*The task*:
Copy each line below that has "eexists".

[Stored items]
· · ·

(* ===== verification/Asm.v ===== *)
(** The assembly code between the machine and the C code of the kernel: entry and exit of
    traps (vectors.S, trapasm.S), the switch between contexts (swtch.S) and the system-call
    stubs of user programs (usys.S). The instructions they use are given a semantics on the
    registers and the memory of Machine.v; the C function trap is a parameter, of which only
    the calling convention is known. *)
From Stdlib Require Import ZArith Lia Bool.
From stdpp Require Import base tactics list list_numbers.
From S2P Require Import Prelude Machine State Proc Syscall Trap.

(** * The machine *)

Inductive reg := EAX | ECX | EDX | EBX | ESP | EBP | ESI | EDI.
Inductive sreg := DS | ES | FS | GS.

Record gregs := mk_gregs { g_eax : Z; g_ecx : Z; g_edx : Z; g_ebx : Z; g_esp : Z; g_ebp : Z; g_esi : Z; g_edi : Z }.
Record segregs := mk_segregs { g_ds : Z; g_es : Z; g_fs : Z; g_gs : Z }.

(** The registers, and the stack of the task-state segment for entries from user mode. *)
Record x86 := mk_x86 {
  gr : gregs; sr : segregs;
  eip : Z; cs : Z; ss : Z; eflags : Z;
  tss_esp0 : Z; tss_ss0 : Z;
  cmem : memory }.

Definition regs (s : x86) (r : reg) : Z :=
  match r with
  | EAX => g_eax (gr s) | ECX => g_ecx (gr s) | EDX => g_edx (gr s) | EBX => g_ebx (gr s)
  | ESP => g_esp (gr s) | EBP => g_ebp (gr s) | ESI => g_esi (gr s) | EDI => g_edi (gr s)
  end.
Definition sregs (s : x86) (r : sreg) : Z := match r with DS => g_ds (sr s) | ES => g_es (sr s) | FS => g_fs (sr s) | GS => g_gs (sr s) end.

Definition set_gr (g : gregs) (s : x86) : x86 := mk_x86 g (sr s) (eip s) (cs s) (ss s) (eflags s) (tss_esp0 s) (tss_ss0 s) (cmem s).
Definition set_sr (g : segregs) (s : x86) : x86 := mk_x86 (gr s) g (eip s) (cs s) (ss s) (eflags s) (tss_esp0 s) (tss_ss0 s) (cmem s).
Definition set_reg (r : reg) (v : Z) (s : x86) : x86 :=
  let '(mk_gregs a c d b sp bp si di) := gr s in
  set_gr match r with
    | EAX => mk_gregs v c d b sp bp si di | ECX => mk_gregs a v d b sp bp si di | EDX => mk_gregs a c v b sp bp si di | EBX => mk_gregs a c d v sp bp si di
    | ESP => mk_gregs a c d b v bp si di | EBP => mk_gregs a c d b sp v si di | ESI => mk_gregs a c d b sp bp v di | EDI => mk_gregs a c d b sp bp si v
    end s.
Definition set_sreg (r : sreg) (v : Z) (s : x86) : x86 :=
  let '(mk_segregs d e f g) := sr s in
  set_sr match r with DS => mk_segregs v e f g | ES => mk_segregs d v f g | FS => mk_segregs d e v g | GS => mk_segregs d e f v end s.
Definition set_cmem (m : memory) (s : x86) : x86 := mk_x86 (gr s) (sr s) (eip s) (cs s) (ss s) (eflags s) (tss_esp0 s) (tss_ss0 s) m.
Definition set_eip (v : Z) (s : x86) : x86 := mk_x86 (gr s) (sr s) v (cs s) (ss s) (eflags s) (tss_esp0 s) (tss_ss0 s) (cmem s).
Definition set_flow (ip c fl : Z) (s : x86) : x86 := mk_x86 (gr s) (sr s) ip c (ss s) fl (tss_esp0 s) (tss_ss0 s) (cmem s).
Definition set_ss (v : Z) (s : x86) : x86 := mk_x86 (gr s) (sr s) (eip s) (cs s) v (eflags s) (tss_esp0 s) (tss_ss0 s) (cmem s).

Definition push (v : Z) (s : x86) : x86 :=
  let sp := u32 (regs s ESP - 4) in set_cmem (st32 (cmem s) sp v) (set_reg ESP sp s).
Definition top (s : x86) : Z := ld32 (cmem s) (regs s ESP).
Definition drop_words (n : Z) (s : x86) : x86 := set_reg ESP (u32 (regs s ESP + 4 * n)) s.

(** ** Instructions *)

Inductive instr :=
  | PUSHI (v : Z) | PUSHR (r : reg) | PUSHS (r : sreg) | PUSHAL
  | POPR (r : reg) | POPS (r : sreg) | POPAL
  | MOVI (r : reg) (v : Z)              (* movl $v, %r *)
  | MOVW_AX (v : Z)                     (* movw $v, %ax *)
  | MOVS (r : sreg)                     (* movw %ax, %r *)
  | LOAD (r : reg) (d : Z)              (* movl d(%esp), %r *)
  | STORE_ESP (r : reg)                 (* movl %esp, (%r) *)
  | MOVE (r d : reg)                    (* movl %r, %d *)
  | ADD_ESP (n : Z)
  | RET | IRET.

(** iret pops the stack pointer as well if it returns to user mode. *)
Definition iret (s : x86) : x86 :=
  let ip := top s in
  let s := drop_words 1 s in
  let c := top s mod 2 ^ 16 in
  let s := drop_words 1 s in
  let fl := top s in
  let s := drop_words 1 s in
  let user := Z.land (cs s) 3 <? Z.land c 3 in
  let s := set_flow ip c fl s in
  if user then
    let sp := top s in
    let s := drop_words 1 s in
    set_ss (top s mod 2 ^ 16) (set_reg ESP sp s)
  else s.

Definition exec1 (i : instr) (s : x86) : x86 :=
  match i with
  | PUSHI v => push v s
  | PUSHR r => push (regs s r) s
  | PUSHS r => push (sregs s r) s
  | PUSHAL => foldl (λ t r, push (regs s r) t) s [EAX; ECX; EDX; EBX; ESP; EBP; ESI; EDI]
  | POPR r => set_reg r (top s) (drop_words 1 s)
  | POPS r => set_sreg r (top s mod 2 ^ 16) (drop_words 1 s)
  | POPAL =>
      let s := foldl (λ t r, set_reg r (top t) (drop_words 1 t)) s [EDI; ESI; EBP] in
      foldl (λ t r, set_reg r (top t) (drop_words 1 t)) (drop_words 1 s) [EBX; EDX; ECX; EAX]
  | MOVI r v => set_reg r v s
  | MOVW_AX v => set_reg EAX (regs s EAX / 2 ^ 16 * 2 ^ 16 + v) s
  | MOVS r => set_sreg r (regs s EAX mod 2 ^ 16) s
  | LOAD r d => set_reg r (ld32 (cmem s) (u32 (regs s ESP + d))) s
  | STORE_ESP r => set_cmem (st32 (cmem s) (regs s r) (regs s ESP)) s
  | MOVE r d => set_reg d (regs s r) s
  | ADD_ESP n => set_reg ESP (u32 (regs s ESP + n)) s
  | RET => set_eip (top s) (drop_words 1 s)
  | IRET => iret s
  end.
Definition exec_code (l : list instr) (s : x86) : x86 := foldl (λ s i, exec1 i s) s l.
Definition bootasm (fuel : nat) (ret bootmain : Z) : M (mach * D) unit :=
  zoom fst (λ m s, (m, snd s)) zero_segs;;
  zoom snd (λ d s, (fst s, d)) (seta20 fuel);;
  zoom fst (λ m s, (m, snd s)) (protect;; movi RSP start_boot;; calll ret bootmain).

(** ** startothers *)

Context {MM : Mmio D}.

(** The memory of the kernel with its allocator, the devices, and the words [started] of
    the CPUs. *)
Record sost := mk_sost { so_km : kmst; so_dev : D; so_started : list Z }.
Definition on_km {A} : M kmst A → M sost A := zoom so_km (λ k s, mk_sost k (so_dev s) (so_started s)).
Definition on_so_dev {A} : M D A → M sost A := zoom so_dev (λ d s, mk_sost (so_km s) d (so_started s)).

(** The words below the code of entryother.S. *)
Definition hand_over (code stack mpenter dir : Z) (m : memory) : memory :=
  st32 (st32 (st32 m (code - 4) (u32 (stack + KSTACKSIZE))) (code - 8) mpenter) (code - 12) (V2P dir).

(** [others i] is what the other processors do between two looks at [started] of CPU [i]. *)
Fixpoint wait_started (fuel : nat) (others : nat → sost → sost) (i : nat) : M sost unit :=
  match fuel with
  | O => nofuel
  | S fuel =>
      modify (others i);;
      v ← gets (λ s, default 0 (so_started s !! i));
      if v =? 0 then wait_started fuel others i else mret tt
  end.

Fixpoint start_loop (fuel : nat) (others : nat → sost → sost) (code lapic mpenter dir : Z) (boot i : nat) (apicids : list Z) : M sost unit :=
  match apicids with
  | [] => mret tt
  | id :: apicids =>
      (if (i =? boot)%nat then mret tt else
       stack ← on_km kalloc;
       on_km (modify (λ k, set_mem (hand_over code stack mpenter dir (mem k)) k));;
       m ← gets (λ s, mem (so_km s));
       m ← on_so_dev (lapicstartap m lapic id (V2P code));
       on_km (modify (set_mem m));;
       wait_started fuel others i);;
      start_loop fuel others code lapic mpenter dir boot (S i) apicids
  end.

Definition startothers (fuel : nat) (others : nat → sost → sost) (entryother : list Z) (lapic mpenter dir : Z) (boot : nat) (apicids : list Z) : M sost unit :=
  let code := P2V start_ap in
  on_km (modify (λ k, set_mem (st_bytes (mem k) code entryother) k));;
  start_loop fuel others code lapic mpenter dir boot 0 apicids.
End boot.

(** * Descriptors mean what the macros say *)

Lemma land_mod a n : 0 ≤ n → Z.land a (2 ^ n - 1) = a mod 2 ^ n.
Proof. intros H. by rewrite <- Z.land_ones, Z.ones_equiv, Z.sub_1_r by done. Qed.

(** A small number below a constant whose low bits are zero: or is plus. *)
Lemma lor_small c x : 0 ≤ x < 16 → c = 0x90 ∨ c = 0xC0 → Z.lor c x = c + x.
Proof.
  intros Hx Hc. assert (Hall : forallb (λ n, (Z.lor 0x90 n =? 0x90 + n) && (Z.lor 0xC0 n =? 0xC0 + n)) (seqZ 0 16) = true) by reflexivity.
  rewrite forallb_forall in Hall. specialize (Hall x). rewrite <- list_elem_of_In, elem_of_seqZ in Hall. specialize (Hall ltac:(lia)).
  apply andb_true_iff in Hall as [H1%Z.eqb_eq H2%Z.eqb_eq]. by destruct Hc as [-> | ->].
Qed.

Theorem seg_codec type base lim dpl : 0 ≤ type < 16 → 0 ≤ base < 2 ^ 32 → 0 ≤ lim < 2 ^ 32 → 0 ≤ dpl < 4 →
  let d := segdesc_bytes (SEG type base lim dpl) in
  desc_base d = base ∧ desc_limit d = lim / 4096 * 4096 + 4095 ∧ desc_type d = type ∧ desc_dpl d = dpl ∧ desc_present d = true ∧ desc_app d = true ∧
  (dpl = 0 → SEG_ASM type base lim = d).
Proof.
  intros Ht Hb Hl Hd d.
  assert (Ed : d = [lim / 4096 mod 65536 mod 256; lim / 4096 mod 65536 / 256; base mod 65536 mod 256; base mod 65536 / 256; base / 65536 mod 256;
    type + 16 + 32 * dpl + 128; lim / 2 ^ 28 + 192; base / 2 ^ 24]).
  { unfold d, segdesc_bytes, SEG. cbn [lim_15_0 base_15_0 base_23_16 sd_type sd_s sd_dpl sd_p lim_19_16 sd_avl sd_rsv1 sd_db sd_g base_31_24].
    rewrite !Z.shiftr_div_pow2 by lia. change 0xffff with (2 ^ 16 - 1). change 0xff with (2 ^ 8 - 1). rewrite !land_mod by lia.
    repeat (apply (f_equal2 (@cons Z)); [first [reflexivity|lia]|]). done. }
  assert (H5 : ∀ n, Z.testbit n 7 = Z.odd (n / 128)) by (intros n; rewrite Z.testbit_odd, Z.shiftr_div_pow2 by lia; done).
  assert (H4 : ∀ n, Z.testbit n 4 = Z.odd (n / 16)) by (intros n; rewrite Z.testbit_odd, Z.shiftr_div_pow2 by lia; done).
  unfold desc_base, desc_limit, desc_type, desc_dpl, desc_present, desc_app, byte_of. rewrite !Ed. cbn [lookup list_lookup default from_option id]. rewrite !H5, !H4.
  assert (E1 : (lim / 2 ^ 28 + 192) / 128 = 1) by (Z.to_euclidean_division_equations; lia). rewrite E1. cbn [Z.odd].
  assert (E2 : (type + 16 + 32 * dpl + 128) / 128 = 1) by (Z.to_euclidean_division_equations; lia). rewrite E2.
  assert (E3 : (type + 16 + 32 * dpl + 128) / 16 = 1 + 2 * (dpl + 4)) by (Z.to_euclidean_division_equations; lia). rewrite E3, Z.odd_add_mul_2.
  split_and!; [Z.to_euclidean_division_equations; lia..|done|done|].
  intros ->. unfold SEG_ASM. rewrite !Z.shiftr_div_pow2 by lia. change 0xffff with (2 ^ 16 - 1). change 0xff with (2 ^ 8 - 1). change 0xf with (2 ^ 4 - 1). rewrite !land_mod by lia.
  rewrite lor_small by auto. rewrite lor_small by (auto; apply Z.mod_pos_bound; lia). 
  repeat (apply (f_equal2 (@cons Z)); [first [reflexivity|Z.to_euclidean_division_equations; lia]|]). done.
Qed.

(** The table of seginit: code and data for the kernel and for programs, all of them the
    whole 4 GB. *)
Theorem seginit_flat (gdt : list segdesc) (i type dpl : Z) : length gdt = NSEGS →
  (i, type, dpl) ∈ [(SEG_KCODE, Z.lor STA_X STA_R, 0); (SEG_KDATA, STA_W, 0); (SEG_UCODE, Z.lor STA_X STA_R, DPL_USER); (SEG_UDATA, STA_W, DPL_USER)] →
  ∃ d, seginit gdt !! Z.to_nat i = Some d ∧
    desc_base (segdesc_bytes d) = 0 ∧ desc_limit (segdesc_bytes d) = 2 ^ 32 - 1 ∧ desc_type (segdesc_bytes d) = type ∧ desc_dpl (segdesc_bytes d) = dpl.
Proof.
  intros Hl Hi. destruct gdt as [|d0 [|d1 [|d2 [|d3 [|d4 [|d5 [|]]]]]]]; try done. exists (SEG type 0 0xffffffff dpl).
  repeat (apply elem_of_cons in Hi as [[= -> -> ->]|Hi]; [split; [reflexivity|]; split_and!; reflexivity|]). by apply not_elem_of_nil in Hi.
Qed.

(** * Entering the kernel *)

Definition flat_seg : Z * Z := (0, 2 ^ 32 - 1).

Lemma load_seg_real s r v : Z.testbit (rg s CR0) 0 = false → load_seg r v s = Ok (tt, set_seg r v (16 * v, 0xffff) s).
Proof. intros H. unfold load_seg. munfold. by rewrite H. Qed.

Lemma load_seg_flat s r v : Z.testbit (rg s CR0) 0 = true → gdt_bytes s = boot_gdt → (r, v) ∈ [(SCS, 8); (SDS, 16); (SES, 16); (SSS, 16)] →
  load_seg r v s = Ok (tt, set_seg r v flat_seg s).
Proof.
  intros H Hg Hr. unfold load_seg. munfold. rewrite H, Hg. cbn [negb].
  repeat (apply elem_of_cons in Hr as [[= -> ->]|Hr]; [reflexivity|]). by apply not_elem_of_nil in Hr.
Qed.

Lemma load_seg_null s r : Z.testbit (rg s CR0) 0 = true → r ∈ [SFS; SGS] → load_seg r 0 s = Ok (tt, set_seg r 0 (0, -1) s).
Proof.
  intros H Hr. unfold load_seg. munfold. rewrite H. cbn [negb]. repeat (apply elem_of_cons in Hr as [->|Hr]; [reflexivity|]). by apply not_elem_of_nil in Hr.
Qed.

Lemma ax_mod x v : 0 ≤ v < 2 ^ 16 → (x / 2 ^ 16 * 2 ^ 16 + v) mod 2 ^ 16 = v.
Proof. intros H. rewrite Z.add_comm, Z.mod_add by lia. by apply Z.mod_small. Qed.

(** What the start-up code has changed and what it has left alone. *)
Record started (s s' : mach) : Prop := {
  sd_pm : pm s' = pm s;
  sd_cr3 : rg s' CR3 = rg s CR3;
  sd_cr4 : rg s' CR4 = rg s CR4;
  sd_ints : ints s' = false }.

Lemma zero_segs_run s : Z.testbit (rg s CR0) 0 = false → ∃ s', zero_segs s = Ok (tt, s') ∧ started s s' ∧ rg s' CR0 = rg s CR0.
Proof.
  intros H. unfold zero_segs, cli, movw_ax, movw_seg. munfold. cbn [rg set_rg set_ints]. rewrite !load_seg_real by done. eexists. split; [reflexivity|]. done.
Qed.

(** Protected mode with flat segments. *)
Record flat (s : mach) : Prop := {
  fl_pe : Z.testbit (rg s CR0) 0 = true;
  fl_cs : cache s SCS = flat_seg;
  fl_ds : cache s SDS = flat_seg;
  fl_es : cache s SES = flat_seg;
  fl_ss : cache s SSS = flat_seg }.

Lemma movw_seg_flat s r : Z.testbit (rg s CR0) 0 = true → gdt_bytes s = boot_gdt → rg s RAX mod 2 ^ 16 = 16 → r ∈ [SDS; SES; SSS] →
  movw_seg r s = Ok (tt, set_seg r 16 flat_seg s).
Proof.
  intros H Hg Ha Hr. unfold movw_seg. munfold. rewrite Ha. apply load_seg_flat; [done|done|]. apply elem_of_cons. right. set_solver.
Qed.

Lemma movw_seg_null s r : Z.testbit (rg s CR0) 0 = true → rg s RAX mod 2 ^ 16 = 0 → r ∈ [SFS; SGS] → movw_seg r s = Ok (tt, set_seg r 0 (0, -1) s).
Proof. intros H Ha Hr. unfold movw_seg. munfold. rewrite Ha. by apply load_seg_null. Qed.

Lemma movw_ax_bind {A} v (k : unit → M mach A) s : (movw_ax v ≫= k) s = k tt (set_rg RAX (rg s RAX / 2 ^ 16 * 2 ^ 16 + v) s).
Proof. done. Qed.

Lemma mov_to_cr0 s : Z.testbit (rg s RAX) 0 = true → mov_to_cr CR0 s = Ok (tt, set_rg CR0 (rg s RAX) s).
Proof. intros H. unfold mov_to_cr. munfold. by rewrite H, andb_false_r. Qed.

Lemma protect_run s : Z.testbit (rg s CR0) 31 = false → ints s = false →
  ∃ s', protect s = Ok (tt, s') ∧ started s s' ∧ flat s' ∧ rg s' CR0 = Z.lor (rg s CR0) CR0_PE.
Proof.
  intros H Hi. assert (Hb : Z.testbit (Z.lor (rg s CR0) CR0_PE) 0 = true) by by rewrite Z.lor_spec, orb_true_r.
  unfold protect. unfold lgdt at 1. rewrite modify_bind. unfold mov_from_cr at 1. rewrite modify_bind. unfold orl_eax at 1. rewrite modify_bind.
  set (s1 := set_rg RAX _ (set_rg RAX _ _)). assert (E1 : mov_to_cr CR0 s1 = Ok (tt, set_rg CR0 (Z.lor (rg s CR0) CR0_PE) s1)).
  { by apply mov_to_cr0. }
  mrun E1. set (s2 := set_rg CR0 _ s1). assert (B2 : Z.testbit (rg s2 CR0) 0 = true) by exact Hb.
  mrun (load_seg_flat s2 SCS 8 B2 eq_refl ltac:(set_solver)). set (s3 := set_seg SCS 8 _ s2). rewrite movw_ax_bind. set (s4 := set_rg RAX _ s3).
  assert (A4 : rg s4 RAX mod 2 ^ 16 = 16) by (apply (ax_mod (rg s3 RAX) 16); lia).
  mrun (movw_seg_flat s4 SDS B2 eq_refl A4 ltac:(set_solver)). mrun (movw_seg_flat (set_seg SDS 16 flat_seg s4) SES B2 eq_refl A4 ltac:(set_solver)).
  mrun (movw_seg_flat (set_seg SES 16 flat_seg (set_seg SDS 16 flat_seg s4)) SSS B2 eq_refl A4 ltac:(set_solver)). set (s5 := set_seg SSS 16 _ _).
  rewrite movw_ax_bind. set (s6 := set_rg RAX _ s5). assert (A6 : rg s6 RAX mod 2 ^ 16 = 0) by (apply (ax_mod (rg s5 RAX) 0); lia).
  mrun (movw_seg_null s6 SFS B2 A6 ltac:(set_solver)). rewrite (movw_seg_null (set_seg SFS 0 (0, -1) s6) SGS B2 A6 ltac:(set_solver)).
  eexists. split; [reflexivity|]. split; [by split|]. split; [by split|done].
Qed.

(** Paging with the table entrypgdir. *)
Record entry_paging (s : mach) : Prop := {
  ep_pg : Z.testbit (rg s CR0) 31 = true;
  ep_pse : Z.testbit (rg s CR4) 4 = true;
  ep_dir : ∀ i, 0 ≤ i < NPDENTRIES → ld32 (pm s) (rg s CR3 + 4 * i) = entrypgdir i }.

· · ·

*Problem solution*:
  intros H. unfold zero_segs, cli, movw_ax, movw_seg. munfold. cbn [rg set_rg set_ints]. rewrite !load_seg_real by done. eexists. split; [reflexivity|]. done.
  eexists. split; [reflexivity|]. split; [by split|]. split; [by split|done].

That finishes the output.